**Stored items**
(* ===== verification/PdCheck.v ===== *)
(** * Blocking decisions taken from the contents of a connection
      (core/pcapdroid.c, core/capture_vpn.c)

    The checks against the domain lists, the whitelist mode, the decryption
    list, and the end of the detection of nDPI. *)

From S2P Require Import Prelude CString UtHash ZdtunTypes PdTypes.

Module PdCheck.
Export PdTypes.

Section ops.
Context `{PdEnv}.

(** A test against a list that may be NULL. *)
Definition in_list (bl : option blacklist) (test : blacklist -> bool) : bool :=
  from_option test false bl.
Definition ip_in_list (bl : option blacklist) (tuple : zdtun_5tuple) : M pcapdroid bool :=
  match bl with
  | Some bl => liftO (blacklist_match_ip bl (dst_ip tuple) (ipver tuple))
  | None => mret false
  end.

Definition check_blacklisted_domain (p : Z) : M pcapdroid unit :=
  pd ← getS;
  c ← conn p;
  let md := malware_detection pd in
  let fw := firewall pd in
  match info c with
  | Some ((_ :: _) as domain) =>
      whenM (bool_decide (is_Some (md_bl md)) && negb (blacklisted_domain c)
             && negb (whitelisted_app c) && in_list (md_bl md) (fun bl => blacklist_match_domain bl domain))
        (get_appname_by_uid (uid c) ;;
         whenM (negb (in_list (md_whitelist md) (fun wl => blacklist_match_domain wl domain)))
           (set_conn p (fun c => c <| blacklisted_domain := true |> <| to_block := true |>))) ;;
      c ← conn p;
      whenM (fw_enabled fw && bool_decide (is_Some (fw_bl fw)) && negb (to_block c))
        (let b := in_list (fw_bl fw) (fun bl => blacklist_match_domain bl domain) in
         set_conn p (fun c => c <| to_block := b |>) ;;
         whenM b (get_appname_by_uid (uid c) ;; mret tt))
  | _ => mret tt
  end.

Definition is_dns (tuple : zdtun_5tuple) : bool :=
  (ipproto tuple =? IPPROTO_UDP) && (ntohs (dst_port tuple) =? 53).

Definition check_whitelist_mode_block (tuple : zdtun_5tuple) (p : Z) : M pcapdroid unit :=
  pd ← getS;
  c ← conn p;
  let fw := firewall pd in
  match fw_wl fw with
  | Some wl =>
      whenM (fw_enabled fw && wl_enabled fw && negb (to_block c)
             && (negb (is_dns tuple) || (negb (uid c =? UID_NETD) && negb (uid c =? UID_PHONE)
                                         && negb (uid c =? UID_UNKNOWN))))
        (set_conn p (fun c => c <| to_block := negb (blacklist_match_uid wl (uid c)) |>))
  | None => mret tt
  end.

Definition matches_decryption_whitelist (tuple : zdtun_5tuple) (p : Z) : M pcapdroid bool :=
  pd ← getS;
  match tls_list (tls_decryption pd) with
  | None => mret false
  | Some l =>
      c ← conn p;
      ip ← ip_in_list (Some l) tuple;
      mret (ip || blacklist_match_uid l (uid c)
            || match info c with Some d => blacklist_match_domain l d | None => false end)
  end.

Definition should_proxify (tuple : zdtun_5tuple) (p : Z) : M pcapdroid bool :=
  pd ← getS;
  if negb (socks5_enabled pd) then mret false else
  match tls_list (tls_decryption pd) with
  | Some _ =>
      m ← matches_decryption_whitelist tuple p;
      if negb m then set_conn p (fun c => c <| decryption_ignored := true |>) ;; mret false
      else mret (ipproto tuple =? IPPROTO_TCP)
  | None => mret (ipproto tuple =? IPPROTO_TCP)
  end.

Definition set_blocked_internal (p : Z) : M pcapdroid unit :=
  set_conn p (fun c => c <| blacklisted_internal := true |> <| to_block := true |>).

Definition vpn_process_ndpi (tuple : zdtun_5tuple) (p : Z) : M pcapdroid unit :=
  pd ← getS;
  c ← conn p;
  whenM (l7proto c =? NDPI_PROTOCOL_QUIC)
    (m ← (if decide (block_quic_mode (vpn pd) = BLOCK_QUIC_MODE_ALWAYS) then mret true
          else if decide (block_quic_mode (vpn pd) = BLOCK_QUIC_MODE_TO_DECRYPT)
          then matches_decryption_whitelist tuple p else mret false);
     whenM m (set_blocked_internal p)) ;;
  c ← conn p;
  if block_private_dns pd && negb (to_block c) && (l7proto c =? NDPI_PROTOCOL_TLS) then
    match info c with
    | Some d =>
        dns ← liftO (known_dns_servers (vpn pd));
        whenM (blacklist_match_domain dns d) (set_blocked_internal p)
    | None => mret tt
    end
  else mret tt.

(** ** The data nDPI extracts *)

(** [host] stands for the pointer; it is called on a non-empty string. *)
Fixpoint numeric_loop (host : cstr) : bool :=
  match host with
  | [] => false
  | ch :: host =>
      if ch =? 58 then true else if ch =? 46 then false else numeric_loop host
  end.
Definition is_numeric_host (host : cstr) : bool :=
  match host with
  | ch :: _ => if isdigit ch then true else numeric_loop host
  | [] => numeric_loop host
  end.

(** [pd_strndup]: at most [n] characters; NULL when the allocation fails. *)
Definition pd_strndup (s : cstr) (n : nat) : M pcapdroid (option cstr) :=
  ok ← ask a_strdup; mret (if ok : bool then Some (take n s) else None).

Definition or_update (bits : Z) (c : pd_conn) : pd_conn := c <| update_type ::= fun u => u .| bits |>.

(** The ALPN of the client hello, looked at once. *)
Definition alpn_of (s : cstr) : Z :=
  if strstr s (str "http/") then NDPI_PROTOCOL_HTTP
  else if strstr s (str "imap") then NDPI_PROTOCOL_MAIL_IMAP
  else if strstr s (str "stmp") then NDPI_PROTOCOL_MAIL_SMTP
  else NDPI_PROTOCOL_TLS.
Definition process_alpn (p : Z) (flow : ndpi_flow) : M pcapdroid unit :=
  c ← conn p;
  match tls_quic_alpn flow with
  | Some s =>
      whenM (alpn c =? 0)
        (let a := alpn_of s in
         set_conn p (fun c => (if a =? NDPI_PROTOCOL_TLS then c else or_update CONN_UPDATE_INFO c)
                                <| alpn := a |>))
  | None => mret tt
  end.

Definition process_url (p : Z) (flow : ndpi_flow) : M pcapdroid unit :=
  c ← conn p;
  match url c, http_url flow with
  | None, Some u =>
      u ← pd_strndup u 256;
      set_conn p (fun c => or_update CONN_UPDATE_INFO c <| url := u |>)
  | _, _ => mret tt
  end.

Definition nonempty (s : cstr) : bool := match s with [] => false | _ => true end.

(** The switch on the protocol of [process_ndpi_data]: the host name it finds. *)
Definition ndpi_found_info (p : Z) (proto : Z) (flow : ndpi_flow) : M pcapdroid (option cstr) :=
  let host := host_server_name flow in
  if (proto =? NDPI_PROTOCOL_TLS) || (proto =? NDPI_PROTOCOL_DNS) then
    whenM (proto =? NDPI_PROTOCOL_TLS) (process_alpn p flow) ;;
    mret (if nonempty host then Some host else None)
  else if proto =? NDPI_PROTOCOL_HTTP then
    process_url p flow ;;
    mret (if nonempty host && negb (is_numeric_host host) then Some host else None)
  else mret None.

Definition set_found_info (p : Z) (found : cstr) : M pcapdroid unit :=
  c ← conn p;
  whenM (bool_decide (info c = None) || info_from_lru c)
    (i ← pd_strndup found 256;
     set_conn p (fun c => c <| info := i |> <| info_from_lru := false |>) ;;
     check_blacklisted_domain p ;;
     set_conn p (or_update CONN_UPDATE_INFO)).

Definition process_ndpi_data (tuple : zdtun_5tuple) (p : Z) : M pcapdroid unit :=
  c ← conn p;
  flow ← (if (l7proto c =? NDPI_PROTOCOL_TLS) || (l7proto c =? NDPI_PROTOCOL_DNS)
             || (l7proto c =? NDPI_PROTOCOL_HTTP)
          then liftO (ndpi_flow_of c) else mret flow_zero);
  found_info ← ndpi_found_info p (l7proto c) flow;
  match found_info with Some s => set_found_info p s | None => mret tt end ;;
  pd ← getS;
  whenM (vpn_capture pd) (vpn_process_ndpi tuple p).

Definition conn_free_ndpi (p : Z) : M pcapdroid unit :=
  set_conn p (fun c => c <| ndpi_flow_of := None |>).

Definition pd_giveup_dpi (p : Z) (tuple : zdtun_5tuple) : M pcapdroid unit :=
  c ← conn p;
  match ndpi_flow_of c with
  | None => mret tt
  | Some _ =>
      whenM (l7proto c =? NDPI_PROTOCOL_UNKNOWN)
        (r ← ask (fun a => (a_proto a, a_flow a));
         proto ← liftO (pd_ndpi2proto (fst r));
         set_conn p (fun c => c <| ndpi_flow_of := Some (snd r) |> <| l7proto := proto |>
                                <| encrypted_l7 := is_encrypted_l7 isClearTextProto proto |>)) ;;
      process_ndpi_data tuple p ;;
      conn_free_ndpi p
  end.

End ops.
End PdCheck.
(** A first part proved by hand. *)
Lemma keeps_rest {T : Told} {A B} ps (m : M pcapdroid A) (f : A -> M pcapdroid B) pd :
  live ps pd -> wp m (fun _ => same pd) pd -> (forall a, keeps ps (f a)) ->
  wp (m ≫= f) (fun _ => same pd) pd.
Proof.
  intros Hl Hm Hf. wp_step. eapply wp_mono; [exact Hm|]. intros a pd1 H1.
  eapply wp_keeps; [apply Hf|by apply (live_same ps pd)|]. intros b pd2 H2. by apply (same_trans pd pd1).
Qed.

Lemma keeps_weaken {T : Told} {A} ps ps' (m : M pcapdroid A) : ps ⊆ ps' -> keeps ps m -> keeps ps' m.
Proof.
  intros Hsub Hm pd [Hl Hp]. apply Hm. split; [done|]. rewrite Forall_forall in *. auto.
Qed.

Lemma lor_ne_0 a b : a <> 0 -> a .| b <> 0.
Proof. intros Ha [E _]%Z.lor_eq_0_iff. done. Qed.

(** A field that [named] does not read was assigned, the name, or an update added. *)
Ltac keep_update H :=
  let H' := fresh in
  first [ exact H | intros H'; apply lor_ne_0; exact (H H')
        | repeat case_match; first [exact H | intros H'; apply lor_ne_0; exact (H H')] ].
Ltac keep_named :=
  let H1 := fresh in let H2 := fresh in let H3 := fresh in let Ht := fresh in
  split;
  [ intros [H1 H2 H3]; split;
    [ first [exact H1 | intros _; eexists; reflexivity | intros ?; discriminate
            | repeat case_match; exact H1]
    | first [exact H2 | intros ?; discriminate | repeat case_match; exact H2]
    | first [exact H3 | intros ? ?; discriminate | intros Ht; specialize (H3 Ht); keep_update H3] ]
  | let H4 := fresh in intros H4;
    first [exact H4 | apply lor_ne_0; exact H4
          | repeat case_match; first [exact H4 | apply lor_ne_0; exact H4]] ].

**Task prompt**
Copy each line above that contains the word "ipproto".

**Answer below**
  (ipproto tuple =? IPPROTO_UDP) && (ntohs (dst_port tuple) =? 53).
      else mret (ipproto tuple =? IPPROTO_TCP)
  | None => mret (ipproto tuple =? IPPROTO_TCP)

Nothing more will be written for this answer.